The Firehorse Effect

  • In the early 20th century, a horse pulling a wagon would all of a sudden gallop towards a burning building nearby, endangering itself, the driver, & the passengers. What was the reason for this peculiar phenomenon? And why does this matter today?
  • Fire has been one of the biggest dangers that humans have faced ever since they started living in structures. In the olden days, firefighting was a community responsibility. When a fire broke out, the people in a town or a village would form a "Bucket Brigade". 
  • Visualize a double-line of people passing buckets of water from a nearby water-source to the fire, and sending empty buckets back to be refilled. That’s a Bucket Brigade. Eventually, tanks of water, hand pumps, & hoses became the preferred firefighting equipment. 
  • Then came steam pumps, more powerful & efficient. Great, but the equipment got heavy & it became difficult for firefighters to pull it to wherever the fire was. What to do? 
  • Enter horses. It wasn’t an easy change. Horses had to be trained to reliably run towards a fire. They also had to be strong. As horses became more commonly used to pull fire engines, places like Detroit even created a Horse College, along with report cards for each horse (!) 
  • What happens when one is trained to do a job well, is systematically evaluated, & rewarded or punished based on job performance? One often gets rather good at that job. Same with these firehorses. 
  • At some point, a firehorse would be retired from the firefighting job & given the job of pulling wagons on the street. A new job! Things were generally fine in the beginning. 
  • But whenever a former firehorse heard a fire alarm or felt the presence of a fire nearby, it instinctively galloped towards the fire: terrorizing its drivers, passengers, & owners. 
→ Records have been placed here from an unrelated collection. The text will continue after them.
(* ===== verification/Rebuild.v ===== *)
(** * The rebuild fence

    [rebuild.rs]: the generation counter and lock row that fence projection rebuilds, the plan a
    [begin_rebuild] decides on the state it read, the reader's epoch, and the argument checks. *)

From S2P Require Import Prelude Types.

(** crates/evt/src/rebuild.rs:60-81 [REBUILD_LOCK_ID] *)
Definition REBUILD_LOCK_ID : string := "SYSTEM#REBUILD".
Definition REBUILD_GENERATION_ID : string := "SYSTEM#REBUILD#GENERATION".
Definition REBUILD_SORT_KEY : Z := 0.
Definition MAX_REBUILD_OWNER_BYTES : Z := 512.
Definition MAX_REBUILD_VIEW_BATCH : Z := 99.
Definition MAX_REBUILD_BEGIN_ATTEMPTS : nat := 8.
Definition NO_MATCH : Z := -1.

(** A [Duration]: whole seconds and the nanoseconds of the last one. *)
Record Duration := mkDuration { as_secs : Z; subsec_nanos : Z }.

(** crates/evt/src/rebuild.rs:91-97 [RebuildGeneration] *)
Record RebuildGeneration := mkGeneration { rg_value : Z; rg_force_released : bool }.

(** crates/evt/src/rebuild.rs:101-103 [RebuildGeneration::is_settled]

    Rust's [%] truncates toward zero, as [Z.rem] does. *)
Definition is_settled (g : RebuildGeneration) : bool := Z.rem (rg_value g) 2 =? 0.

(** crates/evt/src/rebuild.rs:108-117 [RebuildLock] *)
Record RebuildLock := mkLock {
  rl_owner : string;
  rl_generation : Z;
  rl_lease_expires_at : Z
}.

(** crates/evt/src/rebuild.rs:122-124 [RebuildLock::is_expired] *)
Definition is_expired (lock : RebuildLock) (now : Z) : bool := rl_lease_expires_at lock <? now.

(** crates/evt/src/rebuild.rs:129-136 [RebuildState] *)
Record RebuildState := mkRebuildState {
  rs_generation : RebuildGeneration;
  rs_lock : option RebuildLock
}.

#[export] Instance RebuildGeneration_eq_dec : EqDecision RebuildGeneration.
Proof. solve_decision. Defined.
#[export] Instance RebuildLock_eq_dec : EqDecision RebuildLock.
Proof. solve_decision. Defined.
#[export] Instance RebuildState_eq_dec : EqDecision RebuildState.
Proof. solve_decision. Defined.

(** [RebuildState::default()]. *)
Definition RebuildState_default : RebuildState := mkRebuildState (mkGeneration 0 false) None.

(** crates/evt/src/rebuild.rs:140-142 [RebuildState::in_progress] *)
Definition in_progress (s : RebuildState) : bool :=
  match rs_lock s with Some _ => true | None => false end.

(** crates/evt/src/rebuild.rs:180-182 [RebuildLease::holds] *)
Definition holds (lease : RebuildLease) (lock : RebuildLock) : bool :=
  bool_decide (rl_owner lock = le_owner lease) && (rl_generation lock =? le_generation lease).

(** crates/evt/src/rebuild.rs:195-197 [RebuildLease::acquired_from] *)
Definition acquired_from (lease : RebuildLease) (before : RebuildGeneration) : bool :=
  is_settled before && (le_generation lease =? rg_value before + 1).

(** crates/evt/src/rebuild.rs:156-162 [RebuildState::holds_begun] *)
Definition holds_begun (s : RebuildState) (lease : RebuildLease) (observed : Z) : option bool :=
  if match rs_lock s with Some lock => holds lease lock | None => false end then Some true
  else if negb (rg_value (rs_generation s) =? observed) then Some false
  else None.

(** crates/evt/src/rebuild.rs:389-398 [unavailable] *)
Definition unavailable (g : RebuildGeneration) : Result unit :=
  if is_settled g then Ok tt else Err (RebuildUnavailable (rg_value g) (rg_force_released g)).

(** crates/evt/src/rebuild.rs:350-353 [RebuildEpoch] *)
Record RebuildEpoch := mkEpoch { ep_generation : Z }.

(** crates/evt/src/rebuild.rs:358-364 [RebuildEpoch::observe] *)
Definition epoch_observe (g : RebuildGeneration) : Result RebuildEpoch :=
  check? unavailable g; Ok (mkEpoch (rg_value g)).

(** crates/evt/src/rebuild.rs:370-381 [RebuildEpoch::verify] *)
Definition epoch_verify (epoch : RebuildEpoch) (g : RebuildGeneration) : Result unit :=
  check? unavailable g;
  if rg_value g =? ep_generation epoch then Ok tt
  else Err (RebuildEpochChanged (ep_generation epoch) (rg_value g)).

(** crates/evt/src/rebuild.rs:439-460 [check_owner] *)
Definition check_rebuild_owner (owner : string) : Result unit :=
  if is_empty owner then
    Err (InvalidArgument (Fmt "a rebuild owner must not be empty" []))
  else if MAX_REBUILD_OWNER_BYTES <? slen owner then
    Err (InvalidArgument
      (Fmt "a rebuild owner is at most {MAX_REBUILD_OWNER_BYTES} bytes, got {}"
        [show MAX_REBUILD_OWNER_BYTES; show (slen owner)]))
  else if contains_nul owner then
    Err (InvalidArgument (Fmt "a rebuild owner must not contain U+0000" []))
  else Ok tt.

(** crates/evt/src/rebuild.rs:463-475 [lease_seconds] *)
Definition lease_seconds (lease : Duration) : Result Z :=
  if as_secs lease <? 1 then
    Err (InvalidArgument (Fmt "a rebuild lease is at least one second" []))
  else
    ok_or
      (match u64_checked_add (as_secs lease) (if 0 <? subsec_nanos lease then 1 else 0) with
       | Some seconds => if in_i64 seconds then Some seconds else None
       | None => None
       end)
      (InvalidArgument (Fmt "the rebuild lease is too long" [])).

(** crates/evt/src/rebuild.rs:478-482 [check_lease] *)
Definition check_lease (owner : string) (lease : Duration) : Result Z :=
  check? check_rebuild_owner owner; lease_seconds lease.

(** crates/evt/src/rebuild.rs:485-493 [PlanKind] *)
Inductive PlanKind := Acquire | AcquireForceReleased | Takeover.

(** crates/evt/src/rebuild.rs:497-510 [Plan] *)
Record Plan := mkPlan {
  pl_kind : PlanKind;
  pl_increment : Z;
  pl_seen_even : Z;
  pl_seen_odd : Z;
  pl_observed_owner : option string
}.

(** crates/evt/src/rebuild.rs:517-568 [Plan::decide] *)
Definition plan_decide (state : RebuildState) (now : Z) : Result Plan :=
  let generation := rs_generation state in
  match rs_lock state with
  | None =>
      if is_settled generation then
        Ok (mkPlan Acquire 1 (rg_value generation) NO_MATCH None)
      else if rg_force_released generation then
        Ok (mkPlan AcquireForceReleased 2 NO_MATCH (rg_value generation) None)
      else
        Err (RebuildStateInvalid
          (Fmt "generation {} is odd with no lock row and no force-release flag"
            [show (rg_value generation)]))
  | Some lock =>
      if is_settled generation then
        Err (RebuildStateInvalid
          (Fmt "a lock row exists for {:?} but generation {} is even"
            [rl_owner lock; show (rg_value generation)]))
      else if negb (is_expired lock now) then
        Err (RebuildLockHeld (rl_owner lock) (rl_lease_expires_at lock))
      else
        Ok (mkPlan Takeover 2 NO_MATCH (rg_value generation) (Some (rl_owner lock)))
  end.

(** crates/evt/src/rebuild.rs:573-575 [lock_check_size] *)
Definition lock_check_size : Z :=
  slen "pk" + slen REBUILD_LOCK_ID + slen "sk" + slen (show REBUILD_SORT_KEY).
  • This firehorse did a rather poor job in its new context due to the very behaviors and patterns that were reinforced in its old context. Twitter, this is the Firehorse Effect. 
  • The Firehorse Effect is why some accomplished business leaders fail to inspire, create a compelling strategy, eliminate drama, or rebuild the culture when they take on a leadership role in a new organization. The Firehorse Effect is also why a manager with a string of prior successes is just unable to execute at your startup. 
  • What can be done about the Firehorse Effect? As with most such things, the solution needs to be grounded in Self-awareness, Organizational-awareness, & Sound Management. Leaders in a new setting should regularly think about the Firehorse Effect. 
  • Leaders in a new setting should take the time to observe & learn. Doing is important, but doing without a deep understanding of one’s new role can be frustrating or even fatal. 
  • The leader should invite people to challenge them. Ask "X has worked for me in the past, will it work here?" And the leader's managers & mentors need to help accelerate this process by candidly sharing organizational context & feedback during the leader's early days. 

This term is coined by Shreyas Doshi, I heavily recommend reading his writing for organizational and leadership development.